De todos modos, el Alto Perú había sido incorporado ya en 1810 al virreinato del Perú por bando del virrey Abascal. Por su parte, el Paraguay se mantuvo apartado de todo intento de reconstruir el virreinato, y desde mayo de 1811 inició el camino hacia su independencia.
Elío y la supresión del virreinato
El Consejo de Regencia se negó a aceptar la nueva situación, y el 31 de agosto de 1810 nombró virrey del Río de la Plata al exgobernador y presidente de la Junta de Montevideo, Francisco Javier de Elío. En viaje hacia Buenos Aires, este escribió al cabildo porteño exigiendo ser reconocido en ese cargo, pero el cabildo pasó el problema a la Junta. En enero, sin haber recibido aún respuesta, desembarcó en Montevideo. El 19 de enero de 1811 proclamó a Montevideo capital del virreinato –con lo que se aseguró el apoyo de la ciudad y sus alrededores y la oposición del resto del país– y asumió formalmente el gobierno. Tres días más tarde, la Junta Grande rehusó reconocerlo como virrey.

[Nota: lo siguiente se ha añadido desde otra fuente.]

(* ===== verification/AofDurable.v ===== *)
(** * The append only file: what is on disk after a crash

    The invariant of the files that Aof.v writes, shown in the logic of AofFs.v
    to hold at every system call.  [reach] are the histories of a server and of
    the deaths of its process; the theorems say what a start on the files finds,
    that it completes, and that a running server fails no assertion.

    The theorems do not hold for every environment.  [fair] and [fair_rewrite]
    say what it must not do: fail a [stat] or the [fsync] of the directory, fail
    the write of the buffer at the start of a rewrite, truncate a file that was
    opened without O_APPEND after a short write, or, where units are
    transactions, write a part of the buffer.  The examples at the end of this
    file and [torn_transaction_drops] of AofFile.v show for each of these what
    the code does otherwise.  [setting] lists the configuration: annotations of
    the time are off, aof-load-truncated is on, and the file that a rewrite makes
    loads to the dataset it was made from.  The process may die, but the machine
    does not: what [write] has accepted is in the file. *)

From Stdlib Require Import String.
From stdpp Require Import gmap.
From S2P Require Import Prelude Util Sds SdsText AofFile AofManifest AofFs Aof.

#[local] Set Default Proof Using "Type".
#[local] Open Scope prog_scope.

(** ** Frames *)

(** [s'] has the files and descriptors of [s], except for [ps]. *)
Record same_but (ps : list path) (s s' : fs) : Prop := {
  same_wf : fs_wf s';
  same_file q : q ∉ ps -> file s' q = file s q;
  same_fd fd q ap : fd_end s fd q ap -> q ∉ ps -> fd_end s' fd q ap;
}.

Lemma same_but_refl ps s : fs_wf s -> same_but ps s s.
Proof. done. Qed.

Lemma same_but_trans ps s1 s2 s3 : same_but ps s1 s2 -> same_but ps s2 s3 -> same_but ps s1 s3.
Proof.
  intros [W1 F1 D1] [W2 F2 D2]. split; [done| |].
  - intros q Hq. rewrite F2, F1 by done. done.
  - intros fd q ap H Hq. by apply D2, Hq; apply D1.
Qed.

Lemma same_but_mono ps ps' s s' : same_but ps s s' -> ps ⊆ ps' -> same_but ps' s s'.
Proof. intros [W F D'] Hsub. split; [done| |]; set_solver. Qed.
(** * timeslotassigner: interval stores, resource groups and the calendar registry

    A shallow embedding of [timeslotassigner/calendar.py] and
    [timeslotassigner/manager.py].

    - Python integers are unbounded, so times and indices are [Z].
    - A method is a computation over the object it is called on: it takes
      [self] and gives back [self] after the call together with the outcome,
      which is a value, a raised exception, or (for the one [while True]
      loop of the package) the exhaustion of the fuel the loop was given.
    - [sortedcontainers.SortedDict] is a list of items in ascending key
      order, a Python [dict] a list of items in insertion order. *)

From Stdlib Require Import String.
From Stdlib Require Import ZArith List Lia Bool Sorted Permutation.
Import ListNotations.
Local Open Scope Z_scope.

(** ** Outcomes of a call *)

Inductive exn : Type :=
| ValueError
| KeyError
| IndexError.

Inductive result (A : Type) : Type :=
| Ret (a : A)
| Raise (e : exn)
| OutOfFuel.

Arguments Ret {A} a.
Arguments Raise {A} e.
Arguments OutOfFuel {A}.

(** ** Methods: state passing with exceptions *)

Definition M (S A : Type) : Type := S -> S * result A.

Definition ret {S A : Type} (a : A) : M S A := fun s => (s, Ret a).

Definition raise {S A : Type} (e : exn) : M S A := fun s => (s, Raise e).

Definition lift {S A : Type} (r : result A) : M S A := fun s => (s, r).

Definition get {S : Type} : M S S := fun s => (s, Ret s).

Definition put {S : Type} (s' : S) : M S unit := fun _ => (s', Ret tt).

Definition bind {S A B : Type} (m : M S A) (k : A -> M S B) : M S B :=
  fun s =>
    match m s with
    | (s', Ret a) => k a s'
    | (s', Raise e) => (s', Raise e)
    | (s', OutOfFuel) => (s', OutOfFuel)
    end.

Notation "x <- m ;; k" := (bind m (fun x => k))
  (at level 61, m at next level, right associativity).
Notation "m ;;; k" := (bind m (fun _ => k))
  (at level 61, right associativity).

(** Unfolds the monad in a goal. *)
Ltac run_m := unfold bind, get, put, lift, ret, raise; cbv beta zeta.

(** The state a call leaves behind, and what it gave. *)
Definition state_of {S A : Type} (r : S * result A) : S := fst r.
Definition outcome_of {S A : Type} (r : S * result A) : result A := snd r.

(** ** [sortedcontainers.SortedDict] with integer keys

    Items are kept in ascending key order.  [bisect_left k] is the index of
    the first key that is not below [k], [bisect_right k] the index of the
    first key above [k]; the library finds them by binary search over the
    sorted keys, here they are found by a scan from the left, which gives
    the same index on a sorted sequence. *)

Module SortedDict.
Section Defs.
Context {V : Type}.

Definition t : Type := list (Z * V).

Definition empty : t := [].

Definition len (d : t) : Z := Z.of_nat (length d).

Fixpoint bisect_left (d : t) (k : Z) : Z :=
  match d with
  | [] => 0
  | (k', _) :: r => if k' <? k then 1 + bisect_left r k else 0
  end.

Fixpoint bisect_right (d : t) (k : Z) : Z :=
  match d with
  | [] => 0
  | (k', _) :: r => if k' <=? k then 1 + bisect_right r k else 0
  end.

(** [peekitem(index)]: a negative index counts from the end; an index out
    of range raises [IndexError]. *)
Definition peekitem (d : t) (index : Z) : result (Z * V) :=
  let i := if index <? 0 then len d + index else index in
  if i <? 0 then Raise IndexError
  else match nth_error d (Z.to_nat i) with
       | Some item => Ret item
       | None => Raise IndexError
       end.

(** [d[k] = v]: replaces the value of an existing key, otherwise inserts
    the item at its place in the order. *)
Fixpoint setitem (d : t) (k : Z) (v : V) : t :=
  match d with
  | [] => [(k, v)]
  | (k', v') :: r =>
      if k <? k' then (k, v) :: d
      else if k =? k' then (k, v) :: r
      else (k', v') :: setitem r k v
  end.

(** [del d[k]]: raises [KeyError] when the key is absent. *)
Fixpoint delitem (d : t) (k : Z) : result t :=
  match d with
  | [] => Raise KeyError
  | (k', v') :: r =>
      if k =? k' then Ret r
      else match delitem r k with
           | Ret r' => Ret ((k', v') :: r')
           | Raise e => Raise e
           | OutOfFuel => OutOfFuel
           end
  end.

Definition items (d : t) : list (Z * V) := d.
End Defs.
Arguments t V : clear implicits.
End SortedDict.

(** ** [class CalendarBase]: the time-slots of a single resource *)

Module CalendarBase.
Section Defs.
Context {D : Type}.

Su autoridad sobre territorios de la actual Argentina, sin embargo, fue muy marginal: al asumir el cargo, las fuerzas dependientes de la escuadra estacionada en Montevideo dominaban solamente la Banda Oriental y las villas de Gualeguay, Gualeguaychú y Concepción del Uruguay, pero perdió todo ese territorio en los meses siguientes debido al estallido de la Revolución en la Banda Oriental y el sitio de Montevideo. Gracias a su dominio naval, a la ayuda de fuerzas portuguesas, y favorecido por la necesidad del gobierno revolucionario de concentrarse en el frente del Alto Perú tras la derrota de Huaqui, recuperó esos territorios –en la actual Argentina, nuevamente solo Gualeguay, Gualeguaychú y Concepción del Uruguay– gracias a un armisticio firmado en octubre.
Elío no llegó a organizar ninguna de las instituciones del virreinato en Montevideo: ni la Audiencia, ni una organización militar eficaz, ni un obispado, ni ninguna de las instituciones que habían sido fundadas en Buenos Aires desde 1777. Apenas continuó funcionando la Aduana, y las fuerzas navales se mantuvieron, poniéndose además al frente de las operaciones ofensivas y defensivas en el territorio ganado por el armisticio de octubre. El 18 de noviembre, por orden del gobierno de España, Elío se embarcó hacia España, desde donde presentó su renuncia al cargo en enero de 1812.
Desde entonces no hubo más virreyes: había dejado de existir el Virreinato del Río de la Plata.